== Try it ==
Tell me how many lines in the data below hold the string "superblock", and say nothing else.

>>

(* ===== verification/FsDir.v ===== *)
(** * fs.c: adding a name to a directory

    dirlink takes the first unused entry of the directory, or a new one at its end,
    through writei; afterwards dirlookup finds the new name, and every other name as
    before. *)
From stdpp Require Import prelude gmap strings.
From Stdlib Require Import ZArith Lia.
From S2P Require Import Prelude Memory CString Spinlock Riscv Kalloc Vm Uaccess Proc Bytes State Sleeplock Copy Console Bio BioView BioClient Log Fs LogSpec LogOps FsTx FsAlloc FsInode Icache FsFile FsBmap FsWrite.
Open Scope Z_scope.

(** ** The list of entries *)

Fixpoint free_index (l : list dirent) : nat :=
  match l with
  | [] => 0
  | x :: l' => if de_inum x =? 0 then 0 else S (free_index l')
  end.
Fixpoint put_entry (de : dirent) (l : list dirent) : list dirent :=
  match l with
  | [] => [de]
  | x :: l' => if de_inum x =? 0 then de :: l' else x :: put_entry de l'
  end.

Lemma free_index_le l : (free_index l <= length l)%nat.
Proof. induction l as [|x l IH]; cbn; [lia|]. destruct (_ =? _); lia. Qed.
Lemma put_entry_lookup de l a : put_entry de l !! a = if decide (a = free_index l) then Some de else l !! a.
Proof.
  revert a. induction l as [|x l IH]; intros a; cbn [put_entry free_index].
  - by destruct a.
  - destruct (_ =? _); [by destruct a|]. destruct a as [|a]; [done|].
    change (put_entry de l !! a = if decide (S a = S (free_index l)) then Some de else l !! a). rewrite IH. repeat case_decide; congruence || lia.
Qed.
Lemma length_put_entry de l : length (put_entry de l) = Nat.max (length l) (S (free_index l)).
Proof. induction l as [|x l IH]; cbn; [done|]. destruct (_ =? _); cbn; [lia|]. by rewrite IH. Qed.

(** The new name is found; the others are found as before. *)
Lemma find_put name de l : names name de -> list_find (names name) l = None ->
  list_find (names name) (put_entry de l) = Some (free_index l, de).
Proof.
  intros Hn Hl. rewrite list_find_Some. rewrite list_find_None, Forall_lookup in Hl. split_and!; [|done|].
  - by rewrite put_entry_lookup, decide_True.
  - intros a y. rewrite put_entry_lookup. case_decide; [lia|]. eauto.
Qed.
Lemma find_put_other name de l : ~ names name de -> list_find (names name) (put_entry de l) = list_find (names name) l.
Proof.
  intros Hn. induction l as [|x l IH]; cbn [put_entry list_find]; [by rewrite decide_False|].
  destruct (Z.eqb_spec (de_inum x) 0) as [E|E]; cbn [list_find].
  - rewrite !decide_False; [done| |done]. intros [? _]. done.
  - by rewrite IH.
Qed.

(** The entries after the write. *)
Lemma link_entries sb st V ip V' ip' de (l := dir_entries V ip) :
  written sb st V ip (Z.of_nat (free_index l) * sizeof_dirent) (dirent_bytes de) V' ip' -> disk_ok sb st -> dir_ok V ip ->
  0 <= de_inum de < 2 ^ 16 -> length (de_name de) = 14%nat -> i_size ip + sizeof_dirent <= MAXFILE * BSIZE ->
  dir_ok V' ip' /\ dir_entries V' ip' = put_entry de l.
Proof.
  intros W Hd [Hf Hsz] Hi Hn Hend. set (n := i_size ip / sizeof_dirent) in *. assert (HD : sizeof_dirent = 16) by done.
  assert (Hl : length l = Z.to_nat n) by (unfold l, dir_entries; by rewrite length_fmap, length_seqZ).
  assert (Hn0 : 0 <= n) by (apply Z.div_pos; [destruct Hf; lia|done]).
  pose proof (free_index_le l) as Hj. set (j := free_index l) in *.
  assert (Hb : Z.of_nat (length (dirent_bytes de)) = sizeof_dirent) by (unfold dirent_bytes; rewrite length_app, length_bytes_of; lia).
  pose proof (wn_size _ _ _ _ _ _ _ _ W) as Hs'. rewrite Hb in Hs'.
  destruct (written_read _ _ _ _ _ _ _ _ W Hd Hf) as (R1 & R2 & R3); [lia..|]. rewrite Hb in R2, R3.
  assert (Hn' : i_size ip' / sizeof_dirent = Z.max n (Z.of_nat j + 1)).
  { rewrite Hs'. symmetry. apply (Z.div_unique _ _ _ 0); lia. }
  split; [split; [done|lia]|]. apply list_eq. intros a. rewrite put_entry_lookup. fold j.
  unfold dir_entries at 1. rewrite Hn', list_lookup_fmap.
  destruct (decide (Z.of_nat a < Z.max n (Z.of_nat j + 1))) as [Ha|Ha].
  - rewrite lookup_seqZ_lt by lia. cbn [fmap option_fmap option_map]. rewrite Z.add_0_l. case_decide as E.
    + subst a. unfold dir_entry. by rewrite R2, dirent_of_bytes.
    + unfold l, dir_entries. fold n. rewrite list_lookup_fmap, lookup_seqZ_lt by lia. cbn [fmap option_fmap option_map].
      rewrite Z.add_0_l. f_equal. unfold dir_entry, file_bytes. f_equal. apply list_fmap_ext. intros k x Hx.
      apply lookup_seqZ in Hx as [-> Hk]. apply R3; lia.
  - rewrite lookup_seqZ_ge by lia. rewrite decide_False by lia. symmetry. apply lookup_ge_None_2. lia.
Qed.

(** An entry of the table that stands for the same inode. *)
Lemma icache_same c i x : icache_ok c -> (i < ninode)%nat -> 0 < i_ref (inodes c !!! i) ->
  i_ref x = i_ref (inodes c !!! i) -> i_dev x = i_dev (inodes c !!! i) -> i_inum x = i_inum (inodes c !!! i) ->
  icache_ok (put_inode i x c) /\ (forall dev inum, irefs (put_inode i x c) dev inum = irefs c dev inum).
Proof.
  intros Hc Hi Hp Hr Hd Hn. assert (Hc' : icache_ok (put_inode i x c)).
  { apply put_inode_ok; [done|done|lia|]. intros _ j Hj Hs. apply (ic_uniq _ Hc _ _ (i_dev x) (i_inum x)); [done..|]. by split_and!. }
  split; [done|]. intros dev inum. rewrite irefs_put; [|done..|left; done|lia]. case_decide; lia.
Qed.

<<
>>

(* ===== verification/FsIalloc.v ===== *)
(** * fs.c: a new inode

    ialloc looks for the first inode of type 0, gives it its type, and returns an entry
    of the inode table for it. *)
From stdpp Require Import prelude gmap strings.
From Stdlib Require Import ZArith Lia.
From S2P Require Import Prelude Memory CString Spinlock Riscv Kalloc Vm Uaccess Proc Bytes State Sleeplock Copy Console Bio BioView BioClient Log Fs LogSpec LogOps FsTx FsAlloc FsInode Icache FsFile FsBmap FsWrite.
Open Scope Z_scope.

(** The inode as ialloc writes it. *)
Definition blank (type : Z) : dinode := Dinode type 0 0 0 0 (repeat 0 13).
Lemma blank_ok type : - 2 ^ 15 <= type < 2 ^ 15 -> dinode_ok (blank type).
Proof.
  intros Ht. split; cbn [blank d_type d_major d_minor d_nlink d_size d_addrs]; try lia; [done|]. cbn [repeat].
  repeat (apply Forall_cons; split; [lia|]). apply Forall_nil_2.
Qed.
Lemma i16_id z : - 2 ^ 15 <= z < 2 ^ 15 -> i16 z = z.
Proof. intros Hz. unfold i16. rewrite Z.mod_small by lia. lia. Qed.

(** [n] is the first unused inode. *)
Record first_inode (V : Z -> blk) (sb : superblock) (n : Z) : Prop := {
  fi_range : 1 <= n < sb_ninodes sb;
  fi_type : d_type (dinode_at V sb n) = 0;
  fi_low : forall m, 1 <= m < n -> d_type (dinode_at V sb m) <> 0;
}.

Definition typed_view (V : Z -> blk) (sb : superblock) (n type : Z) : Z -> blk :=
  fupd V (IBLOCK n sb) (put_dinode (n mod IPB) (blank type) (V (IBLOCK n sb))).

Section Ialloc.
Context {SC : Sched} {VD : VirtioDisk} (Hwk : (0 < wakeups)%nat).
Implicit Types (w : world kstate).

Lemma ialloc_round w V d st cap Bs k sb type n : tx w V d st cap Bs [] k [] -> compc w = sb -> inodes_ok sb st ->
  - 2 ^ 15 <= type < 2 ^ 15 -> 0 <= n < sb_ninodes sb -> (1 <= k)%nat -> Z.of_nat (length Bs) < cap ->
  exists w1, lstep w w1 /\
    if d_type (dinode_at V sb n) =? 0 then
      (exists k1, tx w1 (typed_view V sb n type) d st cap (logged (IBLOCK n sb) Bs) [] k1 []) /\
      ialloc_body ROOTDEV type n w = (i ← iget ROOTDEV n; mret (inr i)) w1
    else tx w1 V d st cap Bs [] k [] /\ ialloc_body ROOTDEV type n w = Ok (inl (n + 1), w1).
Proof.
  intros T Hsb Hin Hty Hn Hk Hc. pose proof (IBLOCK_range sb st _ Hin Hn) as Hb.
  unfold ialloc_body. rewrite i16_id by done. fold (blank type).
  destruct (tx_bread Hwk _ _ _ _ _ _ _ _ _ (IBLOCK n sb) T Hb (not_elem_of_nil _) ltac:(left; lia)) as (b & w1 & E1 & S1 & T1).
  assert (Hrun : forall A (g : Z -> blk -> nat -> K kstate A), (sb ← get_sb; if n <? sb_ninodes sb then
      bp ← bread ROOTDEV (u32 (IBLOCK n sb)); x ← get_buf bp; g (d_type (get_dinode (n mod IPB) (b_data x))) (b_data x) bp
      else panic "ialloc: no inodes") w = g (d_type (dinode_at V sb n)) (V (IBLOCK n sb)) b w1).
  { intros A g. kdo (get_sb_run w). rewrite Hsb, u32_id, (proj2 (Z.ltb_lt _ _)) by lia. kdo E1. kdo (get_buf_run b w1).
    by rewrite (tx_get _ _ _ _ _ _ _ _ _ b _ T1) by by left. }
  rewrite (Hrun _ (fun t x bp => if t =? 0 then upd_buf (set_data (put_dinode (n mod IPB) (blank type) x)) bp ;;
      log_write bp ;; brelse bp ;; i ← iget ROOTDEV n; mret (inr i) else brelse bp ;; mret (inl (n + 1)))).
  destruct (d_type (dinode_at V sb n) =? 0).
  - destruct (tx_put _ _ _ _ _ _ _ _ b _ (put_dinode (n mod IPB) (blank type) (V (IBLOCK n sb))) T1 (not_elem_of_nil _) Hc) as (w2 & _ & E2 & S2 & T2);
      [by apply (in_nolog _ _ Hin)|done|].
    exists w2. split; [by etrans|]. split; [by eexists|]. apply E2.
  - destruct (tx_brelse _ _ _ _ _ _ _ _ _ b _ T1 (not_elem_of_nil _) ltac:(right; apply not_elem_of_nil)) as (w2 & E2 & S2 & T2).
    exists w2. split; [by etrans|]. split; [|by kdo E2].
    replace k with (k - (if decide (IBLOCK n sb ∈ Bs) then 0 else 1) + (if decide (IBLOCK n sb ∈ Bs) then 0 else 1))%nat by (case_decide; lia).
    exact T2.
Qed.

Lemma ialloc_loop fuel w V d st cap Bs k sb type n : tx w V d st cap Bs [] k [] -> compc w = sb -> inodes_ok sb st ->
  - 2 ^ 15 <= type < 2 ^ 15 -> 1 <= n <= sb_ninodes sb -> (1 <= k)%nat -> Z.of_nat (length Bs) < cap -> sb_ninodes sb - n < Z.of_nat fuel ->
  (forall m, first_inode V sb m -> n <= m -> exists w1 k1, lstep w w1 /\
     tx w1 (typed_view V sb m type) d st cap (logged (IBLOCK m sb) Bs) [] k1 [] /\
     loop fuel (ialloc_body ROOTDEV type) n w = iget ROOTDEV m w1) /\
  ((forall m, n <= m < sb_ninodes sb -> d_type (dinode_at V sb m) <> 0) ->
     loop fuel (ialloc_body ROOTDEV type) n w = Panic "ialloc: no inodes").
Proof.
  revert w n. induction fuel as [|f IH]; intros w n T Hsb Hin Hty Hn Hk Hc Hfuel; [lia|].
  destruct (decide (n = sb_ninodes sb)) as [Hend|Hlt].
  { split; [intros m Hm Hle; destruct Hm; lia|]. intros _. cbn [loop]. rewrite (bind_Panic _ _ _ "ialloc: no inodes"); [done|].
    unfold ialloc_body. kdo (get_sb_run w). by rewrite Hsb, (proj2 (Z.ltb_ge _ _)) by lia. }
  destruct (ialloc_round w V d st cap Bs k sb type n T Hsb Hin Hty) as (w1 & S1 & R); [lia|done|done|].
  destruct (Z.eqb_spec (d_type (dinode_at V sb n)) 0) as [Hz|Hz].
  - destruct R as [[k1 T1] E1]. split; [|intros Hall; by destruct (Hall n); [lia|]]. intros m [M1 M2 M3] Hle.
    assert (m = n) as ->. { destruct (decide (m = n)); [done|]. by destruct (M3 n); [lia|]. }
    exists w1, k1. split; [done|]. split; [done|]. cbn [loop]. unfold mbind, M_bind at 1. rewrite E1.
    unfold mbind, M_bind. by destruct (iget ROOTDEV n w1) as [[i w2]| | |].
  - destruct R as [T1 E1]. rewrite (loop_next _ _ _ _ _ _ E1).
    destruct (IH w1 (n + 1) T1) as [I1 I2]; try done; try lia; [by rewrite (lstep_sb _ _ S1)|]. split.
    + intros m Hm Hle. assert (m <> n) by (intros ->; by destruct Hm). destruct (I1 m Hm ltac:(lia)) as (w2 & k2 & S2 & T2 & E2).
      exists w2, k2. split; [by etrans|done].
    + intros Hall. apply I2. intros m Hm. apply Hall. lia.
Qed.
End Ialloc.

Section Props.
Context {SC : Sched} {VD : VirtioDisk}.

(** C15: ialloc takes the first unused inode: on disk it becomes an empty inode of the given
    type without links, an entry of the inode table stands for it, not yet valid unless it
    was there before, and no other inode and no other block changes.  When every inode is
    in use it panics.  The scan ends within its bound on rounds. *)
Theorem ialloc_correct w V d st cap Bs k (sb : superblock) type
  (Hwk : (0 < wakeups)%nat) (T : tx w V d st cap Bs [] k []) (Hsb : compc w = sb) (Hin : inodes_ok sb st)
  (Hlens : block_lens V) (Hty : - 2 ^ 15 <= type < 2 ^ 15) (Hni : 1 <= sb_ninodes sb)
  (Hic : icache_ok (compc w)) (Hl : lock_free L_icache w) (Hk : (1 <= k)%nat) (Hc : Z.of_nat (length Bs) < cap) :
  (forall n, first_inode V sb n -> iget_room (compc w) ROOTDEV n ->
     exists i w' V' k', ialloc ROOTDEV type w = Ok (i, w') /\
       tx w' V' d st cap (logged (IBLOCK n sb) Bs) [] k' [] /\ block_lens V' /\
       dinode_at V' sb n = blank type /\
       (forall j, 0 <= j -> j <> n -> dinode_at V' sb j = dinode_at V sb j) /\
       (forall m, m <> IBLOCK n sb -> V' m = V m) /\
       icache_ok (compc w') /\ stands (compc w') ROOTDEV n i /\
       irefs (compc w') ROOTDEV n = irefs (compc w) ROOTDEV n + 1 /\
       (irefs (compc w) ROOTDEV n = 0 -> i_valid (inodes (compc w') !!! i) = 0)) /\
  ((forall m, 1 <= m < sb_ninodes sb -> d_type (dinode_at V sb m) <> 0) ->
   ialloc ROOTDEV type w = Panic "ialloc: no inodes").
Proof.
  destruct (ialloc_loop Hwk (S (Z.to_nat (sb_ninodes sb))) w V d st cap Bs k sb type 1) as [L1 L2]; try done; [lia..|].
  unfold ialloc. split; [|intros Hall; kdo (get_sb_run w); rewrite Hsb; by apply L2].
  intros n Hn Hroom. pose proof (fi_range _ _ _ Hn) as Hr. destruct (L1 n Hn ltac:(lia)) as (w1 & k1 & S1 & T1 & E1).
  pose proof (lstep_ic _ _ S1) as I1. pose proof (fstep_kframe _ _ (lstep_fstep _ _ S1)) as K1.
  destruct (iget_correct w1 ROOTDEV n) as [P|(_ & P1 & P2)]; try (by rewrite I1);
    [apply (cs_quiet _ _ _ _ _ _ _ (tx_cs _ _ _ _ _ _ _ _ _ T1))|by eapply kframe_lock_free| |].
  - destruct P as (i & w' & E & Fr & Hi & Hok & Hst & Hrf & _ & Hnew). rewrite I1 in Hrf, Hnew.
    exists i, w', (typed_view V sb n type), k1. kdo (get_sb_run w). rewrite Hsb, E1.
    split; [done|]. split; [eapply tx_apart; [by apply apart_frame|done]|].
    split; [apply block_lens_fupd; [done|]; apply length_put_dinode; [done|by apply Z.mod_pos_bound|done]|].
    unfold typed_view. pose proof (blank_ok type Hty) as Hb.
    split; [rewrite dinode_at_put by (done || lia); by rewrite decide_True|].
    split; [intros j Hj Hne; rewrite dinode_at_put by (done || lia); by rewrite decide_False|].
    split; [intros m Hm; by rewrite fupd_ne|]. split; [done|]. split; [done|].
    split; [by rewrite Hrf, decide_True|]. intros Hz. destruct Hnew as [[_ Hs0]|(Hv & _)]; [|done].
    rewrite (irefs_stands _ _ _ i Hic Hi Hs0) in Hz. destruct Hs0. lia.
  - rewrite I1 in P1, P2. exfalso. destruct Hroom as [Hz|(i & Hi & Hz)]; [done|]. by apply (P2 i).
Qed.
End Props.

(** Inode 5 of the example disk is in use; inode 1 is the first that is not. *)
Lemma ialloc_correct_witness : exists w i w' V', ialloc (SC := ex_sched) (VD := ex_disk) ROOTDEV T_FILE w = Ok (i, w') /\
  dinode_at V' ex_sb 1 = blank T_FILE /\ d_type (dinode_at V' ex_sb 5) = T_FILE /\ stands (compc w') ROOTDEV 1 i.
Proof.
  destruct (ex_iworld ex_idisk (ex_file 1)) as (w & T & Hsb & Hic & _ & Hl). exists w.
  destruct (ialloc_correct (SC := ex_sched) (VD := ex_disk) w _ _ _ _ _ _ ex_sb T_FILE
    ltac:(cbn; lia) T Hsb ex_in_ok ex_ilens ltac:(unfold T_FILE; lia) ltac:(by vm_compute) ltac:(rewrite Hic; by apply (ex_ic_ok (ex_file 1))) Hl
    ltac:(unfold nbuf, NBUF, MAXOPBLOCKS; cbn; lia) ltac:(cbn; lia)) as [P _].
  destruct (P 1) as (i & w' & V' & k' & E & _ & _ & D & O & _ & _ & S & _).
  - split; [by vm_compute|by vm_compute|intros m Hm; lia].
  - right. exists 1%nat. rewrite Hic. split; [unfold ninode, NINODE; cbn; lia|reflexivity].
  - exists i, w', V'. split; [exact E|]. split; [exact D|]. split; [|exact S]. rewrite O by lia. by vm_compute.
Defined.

<<
>>

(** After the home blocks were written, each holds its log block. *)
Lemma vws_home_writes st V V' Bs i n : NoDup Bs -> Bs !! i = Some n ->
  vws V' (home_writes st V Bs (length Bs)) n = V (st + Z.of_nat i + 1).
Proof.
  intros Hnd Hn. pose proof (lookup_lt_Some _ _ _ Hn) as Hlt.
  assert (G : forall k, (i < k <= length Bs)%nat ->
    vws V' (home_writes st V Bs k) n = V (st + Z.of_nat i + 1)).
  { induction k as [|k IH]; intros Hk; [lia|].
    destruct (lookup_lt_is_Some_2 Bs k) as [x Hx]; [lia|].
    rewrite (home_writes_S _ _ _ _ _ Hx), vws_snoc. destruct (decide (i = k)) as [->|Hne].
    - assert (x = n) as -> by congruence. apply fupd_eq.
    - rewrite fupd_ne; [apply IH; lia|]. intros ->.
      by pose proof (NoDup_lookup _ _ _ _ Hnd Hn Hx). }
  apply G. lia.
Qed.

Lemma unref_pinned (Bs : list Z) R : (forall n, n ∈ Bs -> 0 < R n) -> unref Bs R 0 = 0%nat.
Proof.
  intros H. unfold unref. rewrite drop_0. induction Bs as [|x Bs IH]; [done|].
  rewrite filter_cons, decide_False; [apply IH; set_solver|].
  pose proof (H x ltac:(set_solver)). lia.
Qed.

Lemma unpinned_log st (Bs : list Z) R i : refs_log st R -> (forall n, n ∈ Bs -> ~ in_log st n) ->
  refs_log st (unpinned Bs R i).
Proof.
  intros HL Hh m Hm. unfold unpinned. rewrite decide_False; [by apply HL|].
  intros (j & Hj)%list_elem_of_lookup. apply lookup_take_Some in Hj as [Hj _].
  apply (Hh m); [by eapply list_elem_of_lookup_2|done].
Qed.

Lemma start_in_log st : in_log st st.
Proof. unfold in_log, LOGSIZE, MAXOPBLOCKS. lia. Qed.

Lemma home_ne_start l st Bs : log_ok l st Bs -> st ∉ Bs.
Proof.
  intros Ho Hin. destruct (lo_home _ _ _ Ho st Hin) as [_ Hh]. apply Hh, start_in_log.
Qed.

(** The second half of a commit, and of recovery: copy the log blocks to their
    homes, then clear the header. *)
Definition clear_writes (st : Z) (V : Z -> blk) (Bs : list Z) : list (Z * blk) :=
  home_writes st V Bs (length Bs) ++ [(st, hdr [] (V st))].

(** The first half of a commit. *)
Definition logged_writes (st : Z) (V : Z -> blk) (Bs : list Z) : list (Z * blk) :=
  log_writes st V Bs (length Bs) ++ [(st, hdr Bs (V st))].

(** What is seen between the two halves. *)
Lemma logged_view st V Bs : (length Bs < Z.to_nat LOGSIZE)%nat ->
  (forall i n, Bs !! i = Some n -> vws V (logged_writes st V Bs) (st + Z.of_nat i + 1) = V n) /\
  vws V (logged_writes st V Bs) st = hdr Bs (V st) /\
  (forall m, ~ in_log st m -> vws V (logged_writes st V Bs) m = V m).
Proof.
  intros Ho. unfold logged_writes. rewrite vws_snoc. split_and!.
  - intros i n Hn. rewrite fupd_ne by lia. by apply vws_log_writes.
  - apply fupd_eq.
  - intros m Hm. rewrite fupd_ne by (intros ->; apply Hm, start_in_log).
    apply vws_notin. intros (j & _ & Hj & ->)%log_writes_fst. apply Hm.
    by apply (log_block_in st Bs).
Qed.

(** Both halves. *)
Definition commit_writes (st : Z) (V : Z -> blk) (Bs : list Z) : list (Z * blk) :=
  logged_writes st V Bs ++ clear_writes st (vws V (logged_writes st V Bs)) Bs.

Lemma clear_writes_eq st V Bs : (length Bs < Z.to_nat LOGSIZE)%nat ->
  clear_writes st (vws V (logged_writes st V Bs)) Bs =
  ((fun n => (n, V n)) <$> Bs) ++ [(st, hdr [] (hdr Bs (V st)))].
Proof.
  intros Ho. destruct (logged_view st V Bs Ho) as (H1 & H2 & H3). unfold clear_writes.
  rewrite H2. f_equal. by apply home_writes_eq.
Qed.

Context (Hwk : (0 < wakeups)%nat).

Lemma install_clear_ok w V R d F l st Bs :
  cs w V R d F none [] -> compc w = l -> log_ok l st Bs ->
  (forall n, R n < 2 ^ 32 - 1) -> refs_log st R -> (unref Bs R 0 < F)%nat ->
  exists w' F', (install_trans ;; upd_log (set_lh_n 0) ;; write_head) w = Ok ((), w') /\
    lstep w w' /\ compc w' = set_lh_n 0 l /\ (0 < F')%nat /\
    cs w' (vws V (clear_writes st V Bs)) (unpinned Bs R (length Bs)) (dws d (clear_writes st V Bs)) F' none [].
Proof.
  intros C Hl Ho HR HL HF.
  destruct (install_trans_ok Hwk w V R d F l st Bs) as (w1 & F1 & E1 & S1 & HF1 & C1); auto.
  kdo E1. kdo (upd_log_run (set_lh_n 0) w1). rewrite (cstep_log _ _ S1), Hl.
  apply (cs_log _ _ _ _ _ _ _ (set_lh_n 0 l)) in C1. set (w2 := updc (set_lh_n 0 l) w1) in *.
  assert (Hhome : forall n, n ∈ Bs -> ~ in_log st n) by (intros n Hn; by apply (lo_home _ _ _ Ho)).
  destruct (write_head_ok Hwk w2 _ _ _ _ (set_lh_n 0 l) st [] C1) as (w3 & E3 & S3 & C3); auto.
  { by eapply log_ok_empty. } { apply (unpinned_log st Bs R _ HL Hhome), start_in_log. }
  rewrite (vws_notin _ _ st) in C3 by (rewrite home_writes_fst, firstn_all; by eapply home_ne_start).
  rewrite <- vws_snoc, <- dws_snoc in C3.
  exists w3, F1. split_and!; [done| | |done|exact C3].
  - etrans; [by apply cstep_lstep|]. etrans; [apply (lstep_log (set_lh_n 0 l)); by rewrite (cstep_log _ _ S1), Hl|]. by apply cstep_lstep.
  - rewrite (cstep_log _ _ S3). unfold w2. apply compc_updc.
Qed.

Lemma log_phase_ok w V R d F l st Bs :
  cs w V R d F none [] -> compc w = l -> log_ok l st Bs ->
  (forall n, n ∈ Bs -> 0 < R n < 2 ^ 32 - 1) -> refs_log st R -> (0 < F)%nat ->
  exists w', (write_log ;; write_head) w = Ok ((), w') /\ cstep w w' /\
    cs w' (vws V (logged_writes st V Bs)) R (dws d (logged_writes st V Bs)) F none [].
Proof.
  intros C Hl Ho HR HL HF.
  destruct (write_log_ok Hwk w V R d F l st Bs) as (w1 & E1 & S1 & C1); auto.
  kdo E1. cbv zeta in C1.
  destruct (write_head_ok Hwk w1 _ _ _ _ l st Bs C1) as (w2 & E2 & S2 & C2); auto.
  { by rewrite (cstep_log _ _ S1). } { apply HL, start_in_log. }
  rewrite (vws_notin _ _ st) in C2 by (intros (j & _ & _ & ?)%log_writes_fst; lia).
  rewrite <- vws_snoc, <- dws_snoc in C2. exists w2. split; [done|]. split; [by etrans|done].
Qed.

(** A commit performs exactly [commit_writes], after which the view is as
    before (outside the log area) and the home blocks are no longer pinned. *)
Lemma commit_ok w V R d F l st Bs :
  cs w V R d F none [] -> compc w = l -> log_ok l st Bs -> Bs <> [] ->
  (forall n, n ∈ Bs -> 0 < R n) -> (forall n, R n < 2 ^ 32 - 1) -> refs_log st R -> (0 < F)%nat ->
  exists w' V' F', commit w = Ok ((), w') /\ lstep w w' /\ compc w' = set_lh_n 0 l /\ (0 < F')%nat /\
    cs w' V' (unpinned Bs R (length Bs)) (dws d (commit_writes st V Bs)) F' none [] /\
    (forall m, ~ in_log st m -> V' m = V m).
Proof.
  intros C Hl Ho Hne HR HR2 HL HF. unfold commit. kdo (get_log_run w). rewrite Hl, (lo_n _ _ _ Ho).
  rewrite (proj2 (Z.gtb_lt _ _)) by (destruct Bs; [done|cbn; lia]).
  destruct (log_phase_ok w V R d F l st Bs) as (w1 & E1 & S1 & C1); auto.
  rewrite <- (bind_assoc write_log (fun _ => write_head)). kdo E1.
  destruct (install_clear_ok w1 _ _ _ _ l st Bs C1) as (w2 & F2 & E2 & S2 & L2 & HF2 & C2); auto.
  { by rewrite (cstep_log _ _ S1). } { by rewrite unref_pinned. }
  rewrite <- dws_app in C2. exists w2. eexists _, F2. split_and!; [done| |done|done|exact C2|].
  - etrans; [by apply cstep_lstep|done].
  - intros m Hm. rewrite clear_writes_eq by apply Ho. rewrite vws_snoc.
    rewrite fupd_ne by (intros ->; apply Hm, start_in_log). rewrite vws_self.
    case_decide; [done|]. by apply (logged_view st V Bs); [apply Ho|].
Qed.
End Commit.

<<

== Solution to this task ==
3